→ To do:
Return, from the data that follows, each line that holds the word "continuation".

*** Block opens ***

(* ===== verification/Workflow.v ===== *)
(** * Decisions of the autonomous workflow ([session/workflow-runner.ts], workflow part of [session/index.ts])

    The workflow of a session and its updates, its health, whether a queued
    continuation may be resumed, how long to wait after a failure, which of the
    candidates are resumed, and what a session does next.  Clocks are arguments. *)
From stdpp Require Import gmap.
From S2P Require Import Prelude JsString Wildcard ErrorClass Todo RunQueue.
Open Scope Z_scope.

(** ** Sessions *)

Inductive WorkflowState := idle | running | waiting_user | blocked | wf_completed.
#[export] Instance WorkflowState_eq : EqDecision WorkflowState.
Proof. solve_decision. Defined.

Record AutonomousPolicy := mkPolicyA {
  enabled : bool;
  maxContinuousRounds : option Z;
  stopOnTestsFail : option bool;
  requireApprovalFor : option (list jsstr)
}.
Record WorkflowSupervisor := mkSupervisor {
  leaseOwner : option jsstr;
  leaseExpiresAt : option Z;
  retryAt : option Z;
  consecutiveResumeFailures : option Z;
  lastResumeCategory : option jsstr;
  lastResumeError : option jsstr
}.
Inductive freerun_mode := freerun_on | freerun_off.
Record WorkflowInfo := mkWorkflow {
  autonomous : AutonomousPolicy;
  state : WorkflowState;
  stopReason : option jsstr;
  updatedAt : Z;
  lastRunAt : option Z;
  supervisor : option WorkflowSupervisor;
  freerunOverride : option freerun_mode
}.

(** What is read of a session; [scheduled] says that its marker is there. *)
Record SessionInfo := mkSession {
  parentID : option jsstr; is_scheduled : bool; time_updated : Z; workflow : option WorkflowInfo }.

Definition isDormantScheduled (s : SessionInfo) : bool := is_scheduled s.
Definition no_supervisor : WorkflowSupervisor := mkSupervisor None None None None None None.
Definition defaultWorkflow (now : Z) : WorkflowInfo :=
  mkWorkflow (mkPolicyA false None (Some true) (Some [js "push"; js "destructive"])) waiting_user None now None
    (Some no_supervisor) None.

(** *** Updates *)

Definition current_workflow (s : SessionInfo) : WorkflowInfo := default (defaultWorkflow (time_updated s)) (workflow s).
Definition with_workflow (w : WorkflowInfo) (s : SessionInfo) : SessionInfo :=
  mkSession (parentID s) (is_scheduled s) (time_updated s) (Some w).
(** C17. What a failed resume leads to. The session is no longer in flight or leased and has one failure more. When the
    error may be retried and it is not the third failure in a row, the continuation is queued again, in the normal lane
    whatever its lane was, and no tick resumes the session before its time to wait has passed. Otherwise the session is
    blocked, its queue entry is gone, and nothing but the end of a subagent resumes it. *)
Theorem resume_failure_outcome item f now d A x :
  represents (run_queue d) A → sessions d !! rc_sessionID item = Some x → valid_pending (rc_pending item) = true →
  0 <= failure_count (rc_sessionID item) d →
  let n := failure_count (rc_sessionID item) d + 1 in
  let c := classifyResumeFailure f in
  let d' := end_resume item (Failed f) now d in
  resumeInFlight d' !! rc_sessionID item = None ∧
  ∃ x' w', sessions d' !! rc_sessionID item = Some x' ∧ workflow x' = Some w' ∧ failures_of w' = n ∧
    (supervisor w' ≫= leaseOwner) = None ∧
    if shouldRetry c && (n <? MAX_RESUME_FAILURES) then
      state w' = waiting_user ∧
      queued (rc_sessionID item) d' =
        Some (new_entry (rc_pending item) (default (js "continuation") (rc_trigger item)) p_normal now) ∧
      ∀ t trigger, t < now + computeResumeBackoffMs n → ¬ resumable_at x' w' t trigger
    else
      state w' = blocked ∧ queued (rc_sessionID item) d' = None ∧
      ∀ t trigger, isTaskCompletion trigger = false → ¬ resumable_at x' w' t trigger.
Proof.
  intros Hq Hx Hv Hn n c d'. unfold d', end_resume, loop_ended, landed.
  destruct (resume_failed_spec item f now d A x Hq Hx Hv) as ((x' & w' & Hs & Hw & Hd & Ha & Hf) & Hqu & _).
  fold c n in Hf, Hqu. destruct Hf as [F1 F2 F3 F4 F5 F6].
  simpl. split; [by rewrite lookup_delete_eq|]. exists x', w'. split_and!; try done.
  assert (Hb : shouldRetry c && (n <? MAX_RESUME_FAILURES) = negb (blocks c n)).
  { pose proof (blocks_spec f n) as Hbs. fold c in Hbs. apply eq_true_iff_eq.
    rewrite andb_true_iff, negb_true_iff, Z.ltb_lt, <- not_true_iff_false, Hbs by lia.
    destruct (shouldRetry c); naive_solver lia. }
  rewrite Hb. destruct (blocks c n); simpl; split_and!; try done.
  - intros t trigger Ht (stt & fl & pe & ev & ow & H%(resumable_session _ _ _ _ _ _ _ _ _ Hw)). rewrite F4, Ht in H. naive_solver.
  - intros t trigger Ht (stt & fl & pe & ev & ow & H%(resumable_session _ _ _ _ _ _ _ _ _ Hw)). rewrite F6 in H. simpl in H.
    destruct (resume_backoff now n n (category c) (waitTimeMs <$> rc_budget item)) as (_ & _ & Hr); [lia|]. lia.
Qed.
(* ===== verification/WebAuth.v ===== *)
(** * Web sessions ([server/web-auth.ts], the first middleware of [server/app.ts], the handlers of [routes/global.ts])

    Signed session tokens, their cookie, revocation, the lockout of failed
    logins, and the check every request passes.  The keyed hash is an argument,
    bytes to bytes, and so are the check of a password by the system and the
    random bytes of a token.  A handler is one step up to the check of a
    password, which it awaits; each step has one clock.  A session is the value
    that the text of a token parses to, whatever it is. *)
From stdpp Require Import gmap.
From Stdlib Require Import QArith.
From S2P Require Import Prelude JsString JsNumber Json Bytes.
Open Scope Z_scope.

(** ** Values of the language *)

Definition property (k : jsstr) (v : json) : json :=
  match v with
  | JObj l => match find (λ kv : jsstr * json, bool_decide (kv.1 = k)) l with Some kv => kv.2 | None => JNull end
  | _ => JNull
  end.
Definition js_truthy (v : json) : bool :=
  match v with
  | JNull => false
  | JBool b => b
  | JNum n => negb (n =? 0)
  | JDec s => match parseFloat s with Some q => negb (Qeq_bool q 0) | None => true end
  | JStr s => negb (bool_decide (s = []))
  | JArr _ | JObj _ => true
  end.

(** *** [v <= t] for a number [t] *)

Definition minus_sign (s : jsstr) : bool := match s with 45%N :: _ => true | _ => false end.
Definition literal_le (s : jsstr) (t : Z) : bool :=
  match parseFloat s with Some q => Qle_bool q (inject_Z t) | None => minus_sign s end.
(** An unsigned decimal literal up to the end of the text. *)
Definition decimal_literal (s : jsstr) : bool :=
  let '(ds, r) := span_digits s in
  let '(fs, r') := match r with 46%N :: t => span_digits t | _ => ([], r) end in
  negb (bool_decide (ds ++ fs = [])) &&
  match r' with
  | [] => true
  | c :: e =>
      ((c =? 101) || (c =? 69))%N &&
      match span_digits (parse_sign e).2 with (_ :: _, []) => true | _ => false end
  end.
Fixpoint radix_value (radix acc : Z) (s : jsstr) : option Z :=
  match s with
  | [] => Some acc
  | c :: s => match hex_value c with Some d => if d <? radix then radix_value radix (acc * radix + d) s else None | None => None end
  end.
Definition radix_of (c : N) : option Z :=
  if ((c =? 120) || (c =? 88))%N then Some 16
  else if ((c =? 111) || (c =? 79))%N then Some 8
  else if ((c =? 98) || (c =? 66))%N then Some 2 else None.
Definition radix_literal (s : jsstr) : option Z :=
  match s with
  | 48%N :: c :: d :: r => match radix_of c with Some x => radix_value x 0 (d :: r) | None => None end
  | _ => None
  end.
(** What is not a number is less than nothing. *)
Definition text_le (s : jsstr) (t : Z) : bool :=
  let r := trim s in
  match radix_literal r with
  | Some v => v <=? t
  | None =>
      if bool_decide (r = []) then 0 <=? t
      else if bool_decide ((parse_sign r).2 = js "Infinity") then minus_sign r
      else decimal_literal (parse_sign r).2 && literal_le r t
  end.
Fixpoint js_le (v : json) (t : Z) : bool :=
  match v with
  | JNull => 0 <=? t
  | JBool b => (if b then 1 else 0) <=? t
  | JNum n => n <=? t
  | JDec s => literal_le s t
  | JStr s => text_le s t
  | JArr [] | JArr [JNull] => 0 <=? t
  | JArr [JBool _] => false
  | JArr [x] => js_le x t
  | JArr _ | JObj _ => false
  end.
Definition number_value (v : json) : option Q :=
  match v with JNum n => Some (inject_Z n) | JDec s => parseFloat s | _ => None end.
(** One key of a [Map]: an object just read is no other. *)
Definition same_key (a b : json) : bool :=
  match a, b with
  | JStr s, JStr t => bool_decide (s = t)
  | JBool x, JBool y => Bool.eqb x y
  | JNull, JNull => true
  | _, _ => match number_value a, number_value b with Some p, Some q => Qeq_bool p q | _, _ => false end
  end.

(** ** Requests, environment and state *)

(** The headers by their lower-case names; [location] is the scheme and the host
    name that the address parses to. *)
Record request := mkRequest {
  r_method : jsstr;
  r_path : jsstr;
  headers : gmap jsstr jsstr;
  location : option (jsstr * jsstr)
}.
Definition header (name : string) (r : request) : option jsstr := headers r !! js name.
(** A header that is there and not empty. *)
Definition given (h : option jsstr) : option jsstr := match h with Some [] => None | _ => h end.

Record environment := mkEnv {
  linux : bool;
  user_daemon_mode : option jsstr;
  sudo_user : option jsstr;
  logname : option jsstr;
  user : option jsstr;
  server_username : option jsstr;
  server_password : option jsstr;
  auth_secret : option jsstr;
  cli_token : option jsstr;
  per_user_daemon : option jsstr;
  trusted_loopback_user : option jsstr;
  own_username : option jsstr;
  daemons : list jsstr
}.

*** Block closes ***

→ Answer below:
    continuation may be resumed, how long to wait after a failure, which of the
    error may be retried and it is not the third failure in a row, the continuation is queued again, in the normal lane
        Some (new_entry (rc_pending item) (default (js "continuation") (rc_trigger item)) p_normal now) ∧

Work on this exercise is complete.